Imec itself has already connected these dots: their hyperspectral imaging cameras, mounted on ZEISS surgical microscopes, have been tested for intraoperative detection of low-grade gliomas by feeding spectral data into deep-learning classifiers. The leap from Bayer replacement to wavelength-resolving nanophotonic sensors is not large — and it is worth watching.

Europe enters the image sensor stack

The image sensor market is dominated by three players: Sony, Samsung, and OmniVision. All three are based in Asia. European semiconductor research has produced world-class foundry knowledge (through imec, ASML, and others), but the image sensor stack itself has had very few European players at the leading edge.

Eyeo changes that calculus slightly.

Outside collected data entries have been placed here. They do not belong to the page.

Lemma example_cube_below_corner :
  Forall2 fle example_cube [Fin 1; Fin 1; Fin 1; Fin 1].
Proof.
  repeat (apply Forall2_cons_2; [apply fle_intro; lra |]). constructor.
Qed.

(** The example cube and the corner (1, 1, 1, 1), under exact rounding. *)
Lemma prior_transform_monotone_example :
  ∃ p h1 out p' h1' out',
    @prior_transform float64 (float64_arith exact) 1%positive
      example_store_pair = (Ok p, h1) ∧
    h1 !! p = Some out ∧
    @prior_transform float64 (float64_arith exact) 2%positive
      example_store_pair = (Ok p', h1') ∧
    h1' !! p' = Some out' ∧
    Forall2 fle out out'.
Proof.
  apply (prior_transform_monotone exact example_store_pair
           1%positive 2%positive example_cube [Fin 1; Fin 1; Fin 1; Fin 1]).
  - exact example_store_pair_1.
  - exact example_store_pair_2.
  - exact example_unit_cube.
  - exact example_corner_cube.
  - exact example_cube_below_corner.
Defined.

(** A period of zero on the example data, under exact rounding. *)
Lemma zero_period_gives_nan_example :
  @log_likelihood float64 (float64_arith exact) example_t example_y
    1%positive example_params_zero
  = (Ok NaN, example_params_zero).
Proof.
  apply (zero_period_gives_nan exact example_t example_y example_params_zero
           1%positive (Fin 0) (Fin 1) (Fin 0)).
  - exact example_params_zero_1.
  - exists 0. split; [done |]. pose proof (MAX_pos_bound 0 ltac:(done)). lra.
  - discriminate.
  - reflexivity.
  - repeat first [apply List.Forall_nil | apply List.Forall_cons; [by eexists |]].
Defined.

(** The bounds on the example data, under exact rounding. *)
Lemma log_likelihood_of_prior_transform_bounds_example :
  ∃ L,
    ((@prior_transform float64 (float64_arith exact) 1%positive
      ≫= @log_likelihood float64 (float64_arith exact) example_t example_y)
       example_store).1 = Ok (Fin L) ∧
    - (INR n_data * ((110 + IZR 1) * (110 + IZR 1))) <= L <= 0.
Proof.
  apply (log_likelihood_of_prior_transform_bounds exact 1 example_t example_y
           example_store 1%positive example_cube).
  - lia.
  - by vm_compute.
  - exact example_observations.
  - exact example_store_cube.
  - exact example_unit_cube.
Defined.
Definition markAsDelivered (rows : list ChatRow) : C unit :=
  if (length rows =? 0)%nat then cret tt
  else
    (* messages.map(m => m.id).filter(Boolean) *)
    let ids := List.filter (fun i => negb (i =? 0)) (map row_id rows) in
    if (length ids =? 0)%nat then cret tt
    else chat_query (update_delivered ids).

Definition set_delivered (d : bool) (m : Message) : Message :=
  {| msg_id := msg_id m; msg_sender := msg_sender m; msg_receiver := msg_receiver m;
     msg_content := msg_content m; msg_msgNo := msg_msgNo m;
     msg_signature := msg_signature m; msg_verified := msg_verified m;
     msg_type := msg_type m; msg_delivered := d |}.

(** [sendOrStoreMessage]: the object is emitted as it is when the emit
    runs, and marked afterwards. *)
Definition sendOrStoreMessage (messageObj : Message) : C Message :=
  delivered <-
    ctry
      (let receiver := msg_receiver messageObj in
       active <- (fun c => (Ok (isUserActive (truthy_string receiver) c), c)) ;;
       if active then
         sockets <- (fun c => (Ok (getSockets receiver c), c)) ;;
         for_each (fun sid => emit sid (MessageEvent messageObj)) sockets ;;
         clog (LogDelivered (default [] receiver)) ;;
         cret true
       else
         clog (LogReceiverOffline receiver) ;;
         cret false)
      (fun err =>
         clog (LogDeliveryError err) ;;
         cret false) ;;
  saveMessageToDb (set_delivered delivered messageObj).
Lemma delete_kept (req : request) : preserves kept_well (Handler.delete_movie req).
Proof.
  intros w o w' Hw Hrun.
  destruct (delete_cases _ _ _ _ Hrun) as [(_ & _ & ->)|(k & old & Hk & Hold)]; [done|].
  rewrite (delete_existing _ _ k old Hk Hold) in Hrun. cbv beta zeta in Hrun.
  assert (∀ w1, kept_well w1 → (∀ ev, ev ∈ log w → ev ∈ log w1) → db w1 = db w →
            kept_well (logged (DbDelete k)
              (with_db {| rows := delete k (rows (db w));
                          sqlite_sequence := sqlite_sequence (db w) |} w1))) as Hdel.
  { intros w1 Hw1 Hlog Hdb. apply kept_db; [done..|]. simpl.
    intros k' m' [Hne Hm']%lookup_delete_Some.
    split; [exact (rows_keyed _ Hw _ _ Hm')|].
    intros p Hp. apply Hlog. exact (posters_written _ Hw _ _ _ Hm' Hp). }
  revert Hrun.
  destruct (JS.truthy _ && bool_decide _) eqn:Hc; [|intros [= <- <-]; by apply Hdel].
  destruct (bool_decide (_ ∈ undeletable w)); intros [= <- <-]; [done|].
  destruct (Movie.poster_local old) as [p|] eqn:Hp; [|done]. simpl.
  apply Hdel; [|intros ev Hev; apply elem_of_app; by left|done].
  apply kept_unlinked; [done|]. by eapply posters_written.
Qed.

Lemma insert_seed_kept (e : env)
    (movie : string * Z * string * string * string * string * string) :
  preserves kept_well (App.insert_seed e movie).
Proof.
  destruct movie as [[[[[[title year] poster_url] dop] bobo_crew] trailer_url] company].
  intros w o w' Hw. unfold App.insert_seed. rewrite run_insert_eq. simpl.
  destruct (Db.next_rowid (db w)) as [rowid|] eqn:Hnext; [|by intros [= <- <-]].
  intros [= <- <-].
  apply next_rowid_fresh in Hnext as (Hk & _ & _).
  apply kept_db; [done..|]. simpl.
  intros k m' [[<- <-]|[Hne Hm']]%lookup_insert_Some; simpl.
  - split; [lia|done].
  - split; [by eapply rows_keyed|]. intros p Hp. by eapply posters_written.
Qed.

Ltac keep :=
  repeat first
    [ apply preserves_ret | apply preserves_throw
    | apply create_kept | apply update_kept | apply delete_kept
    | apply insert_seed_kept
    | apply preserves_read; solve [eauto using get_by_id_reads | by intros ??? [= <- <-]]
    | apply preserves_try_catch | apply preserves_bind | apply preserves_when
    | apply preserves_fmap | apply preserves_mapM
    | match goal with |- ∀ _, _ => intros ? end
    | progress cbv zeta
    | match goal with |- preserves _ (match ?x with _ => _ end) => destruct x end ].

Lemma serve_kept (e : env) (c : App.call) : preserves kept_well (App.serve e c).
Proof.
  destruct c as [|req|req|req|req|]; simpl.
  - unfold Handler.get_movies, Db.all_ordered, json. keep.
  - unfold Handler.get_movie, json. keep.
  - keep.
  - keep.
  - keep.
  - unfold App.startup, Db.count. keep.
Qed.

Lemma installed_kept (fs locked : gset string) : kept_well (App.installed fs locked).
Proof.
  split; simpl; [intros k m|intros k m p|apply orderly_nil];
    rewrite lookup_empty; by intros [=].
Qed.

Lemma reachable_kept (w : world) : App.reachable w → kept_well w.
Proof.
  induction 1 as [fs locked|w e c _ IH]; [apply installed_kept|].
  destruct (App.serve e c w) as [o w'] eqn:Hrun.
  by eapply serve_kept.
Qed.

The company raised €15 million in seed funding in May 2025, and closed a €40 million Series A in May 2026 — investors include imec.xpand, Invest-NL, High-Tech Gründerfonds, and Innovation Industries. It is headquartered in the Eindhoven photonics cluster, which has coalesced around imec, PhotonDelta, and the High Tech Campus. First evaluation kits are expected to reach selected customers within two years.

Whether the Bayer filter — a fifty-year-old absorptive compromise — is finally on borrowed time depends on yield at scale, cost parity with incumbent technology, and how quickly OEM sensor manufacturers adopt the architecture. These are hard problems. But the physics is sound, the fabrication pathway is standard, and the performance claims are backed by peer-reviewed IEDM results. That combination is rare enough to be taken seriously.

Frequently asked questions

What is wrong with the Bayer color filter in camera sensors?

The Bayer filter — patented by Bryce Bayer at Kodak in 1976 — works by absorbing photons that do not match the color of each pixel's filter. Roughly 70% of incoming light is discarded this way, never reaching the sensor. Missing color data is reconstructed computationally through demosaicing. As pixel sizes fall below 0.5 µm, the signal-to-noise ratio degrades further and demosaicing artifacts become increasingly difficult to suppress.

How does eyeo's nanophotonic color splitter work?

Eyeo replaces the absorptive Bayer filter with vertical Si₃N₄ multimode waveguides in an SiO₂ matrix. Each waveguide's tapered input (~800×800 nm) captures all incoming photons and excites both symmetric and asymmetric propagation modes. The two modes travel at different effective speeds, producing a wavelength-dependent beating interference pattern. Blue, green, and red photons exit at spatially distinct positions on the pixel array — sorted by color, not absorbed. Over 90% of visible-range photons reach the sensor.

Does this technology apply to scientific microscopy cameras?

Directly, no — most scientific microscopy cameras (sCMOS, EMCCD, CCD) are grayscale by design for maximum sensitivity and noise performance. Eyeo targets color CMOS sensors in consumer, industrial, and medical devices. However, color CMOS sensors are widely used in digital pathology, color brightfield microscopy, endoscopy, and multimodal imaging systems. In those contexts, a sensor that routes every photon rather than discarding 70% is a meaningful advance.